If no more than 3 tags ever co-occur (maybe after throwing out the rare tags) then a collection of Venn diagrams could work (with the sizes of the bubbles representing tag frequency).
Or perhaps a graph (as in vertices and edges) with visually thicker or thinner edges to represent frequency of co-occurrence.
Do you have any ideas, or pointers to tools or libraries?
Ideally I'd do this with javascript but I'm open to things like R and Mathematica or really anything else.
I'm happy to share some actual data (you'll laugh if I tell you what it represents) if anyone is curious.
Addendum: The application I originally had in mind was TagTime but it occurs to me that this also maps well to the problem of visualizing one's delicious bookmarks.
If i understand your question correctly, an image matrix should work nicely here. The implementation i have in mind would be an n x m matrix in which the tagged items are rows, and each tags type is a separate column. Every cell in the matrix would consist entirely of "1's" and "0's", i.e., a particular item either has a given tag or it doesn't.
In the matrix below (which i rotated 90 degrees so it would fit better in this window--so columns actually represent tagged items, and each row shows the presence or absence of a given tag across all items), i simulated the scenario in which there are 8 tags and 200 tagged items. , a "0" is blue and a "1" is light yellow.
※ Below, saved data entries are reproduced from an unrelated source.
Lemma LABL_unpack_bytes h pre post cueId s tag :
  is_u32 cueId → ascii_text s →
  ListChunk_ADTL_LABL_unpack
    (mkDataView (length h) (Z.of_nat (length pre))
       (Z.of_nat (length (label_bytes cueId s))))
    tag (h ++ [pre ++ label_bytes cueId s ++ post])
  = (Normal (CLabl cueId s), h ++ [pre ++ label_bytes cueId s ++ post]).
Proof.
  intros Hid Hs.
  pose proof (length_label_bytes cueId s) as Hlen.
  pose proof (ListChunk_ADTL_LABL_length_bounds s) as Hbounds. cbv zeta in Hbounds.
  set (len := ListChunk_ADTL_LABL_length s) in *.
  set (k := (Z.to_nat (len - 4) - length s)%nat).
  set (text := byte_of_Z <$> s).
  assert (Hbody : label_bytes cueId s = bytes_of_u32 cueId ++ text ++ replicate k x00) by done.
  unfold ListChunk_ADTL_LABL_unpack.
  erewrite bind_Normal.
  2:{ apply (getUint32_in_view h _ pre (bytes_of_u32 cueId)
               (text ++ replicate k x00 ++ post));
        cbn [dv_buffer dv_byteOffset dv_byteLength]; try (done || lia).
      - rewrite Hbody. by rewrite <- !app_assoc.
      - rewrite !length_app. lia. }
  cbn [endian]. rewrite uint_of_bytes_u32 by done.
  cbn [dv_buffer dv_byteOffset dv_byteLength].
  unfold bind, ArrayBuffer_slice. rewrite list_lookup_middle by done.
  assert (Hslice : slice_bytes (pre ++ label_bytes cueId s ++ post)
                     (Z.of_nat (length pre) + 4)
                     (Z.of_nat (length pre) + Z.of_nat (length (label_bytes cueId s)))
                   = text ++ replicate k x00).
  { rewrite Hbody at 1.
    replace (pre ++ (bytes_of_u32 cueId ++ text ++ replicate k x00) ++ post)
      with ((pre ++ bytes_of_u32 cueId) ++ (text ++ replicate k x00) ++ post)
      by (by rewrite <- !app_assoc).
    replace (Z.of_nat (length pre) + 4) with (Z.of_nat (length (pre ++ bytes_of_u32 cueId)))
      by (rewrite length_app; simpl; lia).
    replace (Z.of_nat (length pre) + Z.of_nat (length (label_bytes cueId s)))
      with (Z.of_nat (length (pre ++ bytes_of_u32 cueId))
            + Z.of_nat (length (text ++ replicate k x00))).
    - apply slice_bytes_in_file.
    - rewrite Hbody, !length_app. simpl. lia. }
  rewrite Hslice.
  assert (Hk : replicate k x00 = x00 :: replicate (k - 1) x00).
  { destruct k eqn:Ek; [lia|]. simpl. by rewrite Nat.sub_0_r. }
  rewrite Hk. unfold text. rewrite indexOf_zero_ascii by done.
  rewrite decide_True by lia. unfold ret. do 3 f_equal.
  rewrite <- Hk.
  assert (Htext : slice_bytes ((byte_of_Z <$> s) ++ replicate k x00) 0
                    (0 + Z.of_nat (length s)) = byte_of_Z <$> s).
  { unfold slice_bytes. rewrite length_app, length_fmap.
    rewrite Z.max_l, Z.min_l, Z.max_l, Z.min_l, Z.max_l by lia.
    rewrite drop_0. apply take_app_length'. rewrite length_fmap. lia. }
  rewrite Htext. by apply TextDecoder_decode_ascii.
Qed.

Lemma uint_of_tag_bytes v :
  is_u32 v → uint_of_bytes (endian false (reverse (bytes_of_u32 v))) = v.
Proof. intros. cbn [endian]. by rewrite reverse_involutive, uint_of_bytes_u32. Qed.

(** The loop of [ListChunk_ADTL.unpack] over the bytes of labels. *)
Lemma ADTL_unpack_loop_bytes h F (from : DataView) fuel items : ∀ pre acc post,
  Forall label_ok items →
  F = pre ++ concat (item_bytes <$> items) ++ post →
  dv_buffer from = length h → 0 ≤ dv_byteOffset from →
  dv_byteOffset from ≤ Z.of_nat (length pre) →
  (Z.of_nat (length pre) - dv_byteOffset from) `mod` 2 = 0 →
  Z.of_nat (length pre) - dv_byteOffset from
    + Z.of_nat (length (concat (item_bytes <$> items))) = dv_byteLength from →
  dv_byteLength from < 4294967296 →
  dv_byteLength from ≤ Z.of_nat fuel →
  ListChunk_ADTL_unpack_loop fuel from (Z.of_nat (length pre) - dv_byteOffset from) acc
    (h ++ [F])
  = (Normal (acc ++ items), h ++ [F]).
Proof.
  induction items as [|c items IH];
    intros pre acc post Hitems HF Hbuf Hoff Hpre Heven Hend Hsmall Hfuel;
    rewrite ListChunk_ADTL_unpack_loop_unfold by lia.
  { simpl in Hend. rewrite decide_False by lia. by rewrite app_nil_r. }
  apply Forall_cons in Hitems as [Hc Hitems].
  destruct (length_item_bytes c Hc) as (cueId & s & -> & Hlen).
  destruct Hc as [Hid Hs].
  pose proof (ListChunk_ADTL_LABL_length_bounds s) as Hsize. cbv zeta in Hsize.
  pose proof (length_label_bytes cueId s) as Hbody.
  rewrite fmap_cons in HF, Hend. cbn [concat] in HF, Hend. rewrite length_app in Hend.
  set (len := ListChunk_ADTL_LABL_length s) in *.
  set (rest := concat (item_bytes <$> items)) in *.
  set (idx := Z.of_nat (length pre) - dv_byteOffset from) in *.
  assert (HlenF : Z.of_nat (length F)
                  = Z.of_nat (length pre) + Z.of_nat (length (item_bytes (CLabl cueId s)))
                    + Z.of_nat (length rest) + Z.of_nat (length post)).
  { rewrite HF, !length_app. lia. }
  assert (is_u32 len) by (unfold is_u32; lia).
  rewrite decide_True by lia.
  cbn [item_bytes] in HF. fold len in HF. rewrite <- !app_assoc in HF.
  erewrite bind_Normal.
  2:{ apply (getUint32_in_view h F pre (reverse (bytes_of_u32 ChunkTagsBE.labl))
               (bytes_of_u32 len ++ label_bytes cueId s ++ rest ++ post));
        try (done || lia). }
  rewrite uint_of_tag_bytes by (by vm_compute).
  erewrite bind_Normal.
  2:{ apply (getUint32_in_view h F (pre ++ reverse (bytes_of_u32 ChunkTagsBE.labl))
               (bytes_of_u32 len) (label_bytes cueId s ++ rest ++ post));
        rewrite ?length_app, ?length_reverse; simpl length; try (done || lia).
      rewrite HF. by rewrite <- !app_assoc. }
  cbn [endian]. rewrite uint_of_bytes_u32 by done.
  rewrite Hbuf.
  erewrite bind_Normal by (apply new_DataView_in_file; lia).
  replace (registry_lookup ListChunk_ADTL_chunkRegistry ChunkTagsBE.labl)
    with ListChunk_ADTL_LABL_static
    by (unfold registry_lookup, ListChunk_ADTL_chunkRegistry; by rewrite lookup_singleton_eq).
  set (pre' := pre ++ reverse (bytes_of_u32 ChunkTagsBE.labl) ++ bytes_of_u32 len).
  assert (Hpre' : Z.of_nat (length pre') = Z.of_nat (length pre) + 8).
  { unfold pre'. rewrite !length_app, length_reverse. simpl. lia. }
  assert (HF' : F = pre' ++ label_bytes cueId s ++ rest ++ post).
  { rewrite HF. unfold pre'. by rewrite <- !app_assoc. }
  erewrite bind_Normal.
  2:{ cbn [unpack ListChunk_ADTL_LABL_static].
      replace (dv_byteOffset from + (idx + 8)) with (Z.of_nat (length pre')) by lia.
      rewrite <- Hbody, HF'. by apply LABL_unpack_bytes. }
  rewrite <- HF'.
  rewrite decide_False by (rewrite land_1_mod; Z.div_mod_to_equations; lia).
  replace (idx + 8 + len)
    with (Z.of_nat (length (pre' ++ label_bytes cueId s)) - dv_byteOffset from)
    by (rewrite length_app; lia).
  rewrite (IH (pre' ++ label_bytes cueId s) _ post); try done.
  - by rewrite <- app_assoc.
  - rewrite HF'. by rewrite <- !app_assoc.
  - rewrite length_app. lia.
  - rewrite length_app. Z.div_mod_to_equations. lia.
  - rewrite length_app. lia.
Qed.

Lemma labels_list_unpacks h c : labels_list c → unpacks h c.
Proof.
  destruct c as [| | | | | |body|]; try done.
  destruct body as [| | | | |items| |]; try done. cbn [labels_list]. intros Hitems.
  split; [by vm_compute|]. intros pre post Hsmall.
  cbn [chunk_tag body_bytes decoded] in *.
  set (rest := concat (item_bytes <$> items)) in *.
  set (body := reverse (bytes_of_u32 ChunkTagsBE.adtl) ++ rest) in *.
  set (F := pre ++ body ++ post).
  assert (Hbody : Z.of_nat (length body) = 4 + Z.of_nat (length rest)).
  { unfold body. rewrite length_app, length_reverse. simpl. lia. }
  replace (registry_lookup Wave_chunkRegistry ChunkTagsBE.LIST)
    with ListChunk_static by (symmetry; apply Wave_chunkRegistry_lookup).
  cbn [unpack ListChunk_static]. unfold ListChunk_unpack.
  erewrite bind_Normal.
  2:{ apply (getUint32_in_view h F pre (reverse (bytes_of_u32 ChunkTagsBE.adtl))
               (rest ++ post));
        cbn [dv_buffer dv_byteOffset dv_byteLength]; try (done || lia);
        first [ unfold F, body; by rewrite <- !app_assoc
              | unfold F; rewrite !length_app; lia ]. }
  rewrite uint_of_tag_bytes by (by vm_compute).
  cbn [dv_buffer dv_byteOffset dv_byteLength].
  erewrite bind_Normal
    by (apply new_DataView_in_file; unfold F; rewrite ?length_app; lia).
  replace (registry_lookup ListChunk_chunkRegistry ChunkTagsBE.adtl)
    with ListChunk_ADTL_static
    by (unfold registry_lookup, ListChunk_chunkRegistry; by rewrite lookup_singleton_eq).
  cbn [unpack ListChunk_ADTL_static]. unfold ListChunk_ADTL_unpack.
  cbn [dv_byteLength].
  set (from := mkDataView (length h) (Z.of_nat (length pre) + 4)
                 (Z.of_nat (length body) - 4)).
  set (pre' := pre ++ reverse (bytes_of_u32 ChunkTagsBE.adtl)).
  assert (Hpre' : Z.of_nat (length pre') = Z.of_nat (length pre) + 4).
  { unfold pre'. rewrite length_app, length_reverse. simpl. lia. }
  replace 0 with (Z.of_nat (length pre') - dv_byteOffset from) at 1 by (simpl; lia).
  erewrite bind_Normal; [reflexivity|].
  erewrite bind_Normal; [reflexivity|].
  apply (ADTL_unpack_loop_bytes h F from _ items pre' [] post);
    cbn [from dv_buffer dv_byteOffset dv_byteLength]; try (done || lia);
    first [ unfold F, pre', body; by rewrite <- !app_assoc
          | rewrite Hpre';
            by replace (Z.of_nat (length pre) + 4 - (Z.of_nat (length pre) + 4)) with 0 by lia
          | fold rest; lia
          | unfold F; rewrite !length_app; lia ].
Qed.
All values in this matrix were randomly selected (each tagged item is eight draws from a box consisting of two tokens, one blue and one yellow (no tag and tag, respectively). So not surprisingly there's no visual evidence of a pattern here, but if there is one in your data, this technique, which is dead simple to implement, can help you find it.
I used R to generate and plot the simulated data, using only base graphics (no external packages or libraries):
# create the matrix
A = matrix(data=r1, nrow=1, ncol=8)
# populate it with random data
for (i in seq(0, 200, 1)){r1 = sample(0:1, 8, replace=TRUE); A = rbind(A, r1)}
# now plot it
image(z=A, ann=F, axes=F, col=topo.colors(12))
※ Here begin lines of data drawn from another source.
(** * clip_embed: a shallow embedding of [scripts/clip_embed.py]

    The script reads one JSON request on standard input, builds a CLIP
    sentence-transformer, encodes either an image or a text with it and
    dumps the embedding as JSON on standard output.  Any exception is caught
    at the top of [main], printed on standard error and turned into exit
    status 1.

    Python values are an inductive type, the third-party libraries the
    script calls (json, base64, PIL, sentence_transformers) are the fields of
    a record [World], and the body of [main] runs in a small
    state-and-exception monad whose state logs the library calls and what was
    written on standard output. *)

From Stdlib Require Import List String Ascii ZArith Bool Lia.
From Stdlib Require Import Floats.SpecFloat Numbers.DecimalString.
Import ListNotations.

Set Warnings "-register-all".

Local Open Scope list_scope.
Local Open Scope Z_scope.
Local Open Scope string_scope.

(** ** Python values *)

(** A PIL image, as far as the script can tell images apart: its colour
    mode, its size in pixels (width, height) and its pixel data. *)
Record image : Type := Image {
  img_mode : string;
  img_size : Z * Z;
  img_pixels : list Z
}.

(** The values the script handles.  JSON documents are built from the first
    seven constructors; a dict is the list of its items, in insertion order,
    which is the order [repr] and [json.dump] show.  [PArray] stands for any
    object that has a [tolist] method (numpy.ndarray, numpy scalars,
    torch.Tensor) and carries what that method returns; [PObject] is any
    other object. *)
Inductive pyval : Type :=
| PNone
| PBool (b : bool)
| PInt (z : Z)
| PFloat (f : spec_float)
| PStr (s : string)
| PList (xs : list pyval)
| PDict (kvs : list (string * pyval))
| PArray (cls : string) (contents : pyval)
| PImage (im : image)
| PObject (cls : string).

(** An exception raised inside a library or by the interpreter: its class
    name and the text [str(exc)] gives. *)
Record py_exception : Type := PyExc {
  exc_class : string;
  exc_str : string
}.

(** What the [except Exception as exc] clause of [main] can catch: a
    [ValueError] raised by one of the three [raise] statements of the
    script, or an exception coming out of a library call. *)
Inductive exn : Type :=
| ValueError (msg : string)
| LibError (e : py_exception).

(** [str(exc)] *)
Definition str_exc (e : exn) : string :=
  match e with
  | ValueError msg => msg
  | LibError e => exc_str e
  end.

(** A [SentenceTransformer] instance. *)
Record model : Type := Model { model_name : string }.

(** ** The libraries *)

Definition lib (A : Type) : Type := (py_exception + A)%type.

Record World : Type := {
  (** [SentenceTransformer(name)] *)
  SentenceTransformer : string -> lib model;
  (** [model.encode(x)] *)
  model_encode : model -> pyval -> lib pyval;
  (** [base64.b64decode(s)] on a [str] *)
  b64decode_str : string -> lib (list Z);
  (** [Image.open(BytesIO(bytes))] *)
  Image_open : list Z -> lib image;
  (** pixel data of [image.convert(mode)] *)
  convert_pixels : image -> string -> lib (list Z);
  (** pixel data of [image.resize(size)] *)
  resize_pixels : image -> Z * Z -> lib (list Z);
  (** [float.__repr__] *)
  float_repr : spec_float -> string;
  (** [repr] of a [str] *)
  str_repr : string -> string;
  (** the JSON string literal of a [str] ([encode_basestring_ascii]) *)
  json_string : string -> string
}.

(** ** Builtins *)

(** [bool(v)] *)
Definition truthy (v : pyval) : bool :=
  match v with
  | PNone => false
  | PBool b => b
  | PInt z => negb (z =? 0)%Z
  | PFloat f => match f with S754_zero _ => false | _ => true end
  | PStr s => negb (s =? "")
  | PList xs => match xs with [] => false | _ => true end
  | PDict kvs => match kvs with [] => false | _ => true end
  | PArray _ _ | PImage _ | PObject _ => true
  end.

(** [v == s] for a string literal [s] *)
Definition eq_str (v : pyval) (s : string) : bool :=
  match v with
  | PStr t => t =? s
  | _ => false
  end.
I would create something like this if you are targeting the web. Edges connecting the nodes could be thicker or darker in color, or perhaps a stronger force connecting them so they are close in distance. I would also add the tag name inside the circle.
Some libraries that would be very good for this include:
Protovis (Javascript)
Flare (Adobe Flash)
Some other fun javascript libraries worth looking into are:
Processing for Javascript
Raphael
Although this is an old thread, I just came across it today.
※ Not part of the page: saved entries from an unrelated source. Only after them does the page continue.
Lemma post_announcement_facts h a w out w' :
  post_announcement h a w = (out, w') ->
  exists new,
    scheduler_facts w w' new
    /\ (forall j, (marks j new <= if (id a =? j)%Z then 1 else 0)%nat)
    /\ (forall j, existsb (selects j) new = false).
Proof.
  intros E.
  destruct (post_announcement_cases h a w)
    as [[e E1] | [[e [_ E1]] | [hook [author (_ & _ & _ & E1)]]]];
    rewrite E1 in E; inversion E; subst; clear E E1.
  - exists []. split; [apply scheduler_facts_refl|]. split; intros j; cbn; [|reflexivity].
    destruct (id a =? j); lia.
  - exists [EvTriggered (id a)]. unfold scheduler_facts, marked_table. cbn [db session log].
    split; [|split].
    + repeat split; auto.
      * apply update_row_ids.
      * intros j Hj. now apply marked_update_other.
      * intros j Hj. rewrite marks_cons in Hj. cbn in Hj.
        destruct (id a =? j) eqn:Ej; cbn in Hj; [|lia].
        apply Z.eqb_eq in Ej. subst j. apply marked_update_self.
    + intros j. rewrite marks_cons. cbn. destruct (id a =? j); cbn; lia.
    + reflexivity.
  - eexists. unfold scheduler_facts, marked_table. cbn [db session log].
    split; [|split].
    + split; [reflexivity|]. split; [apply update_row_ids|].
      split; [intros j Hj; now apply marked_update_other|].
      split; [intros j Hj _; now apply marked_update_other|].
      intros j Hj. rewrite !marks_cons, marks_post_events in Hj. cbn [is_mark] in Hj.
      destruct (id a =? j) eqn:Ej; [|cbn in Hj; lia].
      apply Z.eqb_eq in Ej. subst j. apply marked_update_self.
    + intros j. rewrite !marks_cons, marks_post_events. cbn [is_mark].
      destruct (id a =? j); cbn; lia.
    + intros j. cbn [existsb selects orb]. apply selects_post_events.
Qed.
You may also want to consider using a Self-Organizing Map.
Here is an example of a self-organizing map for world poverty. It used 39 of what you call your "tags" to arrange what you call your "objects".
http://www.cis.hut.fi/research/som-research/povertymap.gif
Note sure it would work as I did not test that, but here is how I would start:
You can create a matrix as doug suggests in his answer, but instead of having documents as rows and tags as columns, you take a square matrix where tags are rows and columns. Value of the cell T1;T2 will be the number of documents tagged with both T1 and T2 (note that by doing that you'll get a symetric matrix because [T1;T2] will have the same value as [T2;T1]).
Once you have done that, each row (or column) is a vector locating the tag in a space with T dimensions. Tags near each others in this space often occur together. To visualize co-occurrence you can then use a method to reduce your space dimensionality or any clustering method. For example you can use a kohonen self organizing map to project your T-dimensions space to a 2D space, you'll then get a 2D matrix where each cell represents an abstract vector in the tag space (meaning the vector won't necessary exists in your data set). This vector reflect a topological constraint of your source space, and can be seen as a "model" vector reflecting a significant co-occurence of some tags. Moreover, cells near each others on this map will represent vectors close to each other in the source space, thus allowing you to map the tag space on a 2D matrix.
Final visualization of the matrix can be done in many ways but I cannot give you advice on that without first seeing the results of the previous processing.